Applicant’s counsel argues that section 103 of the Immigration Act, providing for detention, is not applicable when a person claiming Convention refugee status says that he will not appear for removal from Canada because he fears persecution in the country to which he would be returned. He says an even stronger case can be made out for the inapplicability of section 103 when the person who says he will not appear for removal, is a person who has been determined, under Canada’s immigration laws, to be a Convention refugee.

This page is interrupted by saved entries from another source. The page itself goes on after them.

(** [sorted(set(xs))]: ascending by code point, duplicates dropped. *)
Fixpoint insert_sorted (x : string) (xs : list string) : list string :=
  match xs with
  | [] => [x]
  | y :: ys =>
      match String.compare x y with
      | Lt => x :: y :: ys
      | Eq => y :: ys
      | Gt => y :: insert_sorted x ys
      end
  end.

Definition sorted_set (xs : list string) : list string :=
  fold_right insert_sorted [] xs.

(** *** [json.dumps] on a [dict] of strings, as [JSONResponse.render] calls
    it: [ensure_ascii=False], [separators=(",", ":")]. *)

Definition dquote : ascii := ascii_of_nat 34.
Definition backslash : ascii := ascii_of_nat 92.

Definition hex_digit (n : nat) : ascii :=
  if (n <? 10)%nat then ascii_of_nat (48 + n) else ascii_of_nat (87 + n).

(** One character of [py_encode_basestring]: the quote, the backslash and
    the control characters below 0x20 are escaped, the rest is kept. *)
Definition escape_char (c : ascii) : string :=
  let n := nat_of_ascii c in
  let esc (t : string) := String backslash t in
  if (n =? 34)%nat then esc (String dquote EmptyString)
  else if (n =? 92)%nat then esc (String backslash EmptyString)
  else if (n =? 8)%nat then esc "b"
  else if (n =? 12)%nat then esc "f"
  else if (n =? 10)%nat then esc "n"
  else if (n =? 13)%nat then esc "r"
  else if (n =? 9)%nat then esc "t"
  else if (n <? 32)%nat then
    esc ("u00" ++ String (hex_digit (n / 16))
                     (String (hex_digit (n mod 16)) EmptyString))
  else String c EmptyString.

Fixpoint escape (s : string) : string :=
  match s with
  | EmptyString => EmptyString
  | String c s' => escape_char c ++ escape s'
  end.

Definition json_string (s : string) : string :=
  String dquote (escape s ++ String dquote EmptyString).

Definition json_item (kv : string * string) : string :=
  json_string (fst kv) ++ ":" ++ json_string (snd kv).

Definition json_dumps (d : dict string) : string :=
  "{" ++ join "," (map json_item d) ++ "}".

End Py.

Import Py.

(* ===================================================================== *)
(** ** Starlette: headers, responses, the CORS middleware, routing *)
(* ===================================================================== *)

Module Starlette.

(** *** starlette/datastructures.py *)

(** [Headers]: a case-insensitive multidict over the raw header list. The
    stored names are compared as they are; the queried name is lowered. *)
Definition Headers : Type := list (string * string).

Fixpoint first_value (k : string) (raw : Headers) : option string :=
  match raw with
  | [] => None
  | (k', v) :: raw' => if String.eqb k' k then Some v else first_value k raw'
  end.

(** [Headers.get(key)] *)
Definition Headers_get (key : string) (h : Headers) : option string :=
  first_value (lower key) h.

(** [Headers.__getitem__(key)] raises [KeyError] when the name is absent. *)
Definition Headers_getitem (key : string) (h : Headers) : result string :=
  match Headers_get key h with
  | Some v => Ok v
  | None => Raise (KeyError key)
  end.

(** [key in headers] *)
Definition Headers_contains (key : string) (h : Headers) : bool :=
  existsb (fun kv => String.eqb (fst kv) (lower key)) h.

Definition drop_key (k : string) (raw : Headers) : Headers :=
  filter (fun kv => negb (String.eqb (fst kv) k)) raw.

(** The loop of [MutableHeaders.__setitem__]: the first entry of that name
    is overwritten and the later ones deleted; with no entry, one is
    appended. *)
Fixpoint set_raw (k v : string) (raw : Headers) : Headers :=
  match raw with
  | [] => [(k, v)]
  | (k', v') :: raw' =>
      if String.eqb k' k then (k, v) :: drop_key k raw'
      else (k', v') :: set_raw k v raw'
  end.

Definition MutableHeaders_setitem (key value : string) (h : Headers) : Headers :=
  set_raw (lower key) value h.

(** [MutableHeaders.update(other)] *)
Definition MutableHeaders_update (other : dict string) (h : Headers) : Headers :=
  fold_left (fun acc kv => MutableHeaders_setitem (fst kv) (snd kv) acc) other h.

(** [MutableHeaders.add_vary_header(vary)] *)
Definition add_vary_header (vary : string) (h : Headers) : Headers :=
  let vary' :=
    match Headers_get "vary" h with
    | Some existing => join ", " [existing; vary]
    | None => vary
    end in
  MutableHeaders_setitem "vary" vary' h.

(** *** The ASGI view of one HTTP exchange *)

(** The connection scope of a request, with the body its receive channel
    delivers. A server hands header names over in lower case. *)
Record Request : Type := {
  method : string;
  path : string;
  query_string : string;
  headers : Headers;
  request_body : string
}.

(** What is sent back: the [http.response.start] message (status, raw
    headers) and the body bytes. *)
Record Response : Type := {
  status_code : nat;
  raw_headers : Headers;
  body : string
}.

(** An ASGI application, run on one request. An exception that escapes it
    is a [Raise]. *)
Definition ASGIApp : Type := Request -> result Response.

(** *** starlette/responses.py *)

Definition charset : string := "utf-8".

(** [Response.init_headers] *)
Definition init_headers (status : nat) (content : string)
    (media_type : option string) (hdrs : option (dict string)) : Headers :=
  let raw :=
    match hdrs with
    | None => []
    | Some h => map (fun kv => (lower (fst kv), snd kv)) h
    end in
  let keys := map fst raw in
  let populate_content_length := negb (contains "content-length" keys) in
  let populate_content_type := negb (contains "content-type" keys) in
  let raw :=
    if populate_content_length
       && negb ((status <? 200) || (status =? 204) || (status =? 304))%nat
    then (raw ++ [("content-length", str (String.length content))])%list
    else raw in
  match media_type with
  | Some content_type =>
      if populate_content_type then
        let content_type :=
          if prefix "text/" content_type
             && negb (substring_of "charset=" (lower content_type))
          then content_type ++ "; charset=" ++ charset
          else content_type in
        (raw ++ [("content-type", content_type)])%list
      else raw
  | None => raw
  end.

(** [PlainTextResponse(text, status_code, headers)] *)
Definition PlainTextResponse (text : string) (status : nat)
    (hdrs : option (dict string)) : Response :=
  {| status_code := status;
     raw_headers := init_headers status text (Some "text/plain") hdrs;
     body := text |}.

(** [JSONResponse(content, status_code, headers)] *)
Definition JSONResponse (content : dict string) (status : nat)
    (hdrs : option (dict string)) : Response :=
  let rendered := json_dumps content in
  {| status_code := status;
     raw_headers := init_headers status rendered (Some "application/json") hdrs;
     body := rendered |}.

(** *** starlette/middleware/cors.py *)

Definition ALL_METHODS : list string :=
  ["DELETE"; "GET"; "HEAD"; "OPTIONS"; "PATCH"; "POST"; "PUT"].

He says it is perverse and absurd to interpret section 103 so as to provide for detention when a person says, in substance, that he does not want to appear for removal to the country in which it has been determined that he has a well-founded fear of persecution.
I cannot accept counsel’s argument. To do so would be to allow persons seeking Convention refugee status, or even those who have been found to be Convention refugees but who cannot be granted landing because of appeals, “to take the law into their own hands.” Non-citizens do not have an unqualified right to enter and remain in Canada. Canada’s immigration laws constitute a regulatory scheme whereby this country controls who may enter Canada. See Dehghani v. Canada (Minister of Employment and Immigration), [1993] 1 S.C.R. 1053, at pages 1070-1071.
I acknowledge that, except for recognized exceptions, e.g. criminal activity by a Convention refugee, Canada will not send Convention refugees to countries in which it has been found that they have a well-founded fear of persecution. But simply because an individual expresses that fear, or a tribunal has found someone to be a Convention refugee, does not allow such person to ignore the provisions of the Immigration Act. Until all appeals have been disposed of, a person might still be found not to be a Convention refugee and it is that eventuality that justifies the continuance of conditional removal orders against such persons. As long as a conditional removal order may become an effective removal order, section 103 recognizes that the Minister must be in a position to enforce the order. It is consistent with that objective that persons be detained when the Minister is of the opinion that they would not appear for removal if a removal order is to be executed.
(2) There was no possibility of the applicant being forced to return to Turkey in view of the finding that he was a Convention refugee and the provisions of subsection 53(1). The Adjudicator erred in believing that there was such a possibility.
The Adjudicator stated in his reasons:
There is a legal possibility of removal to Turkey.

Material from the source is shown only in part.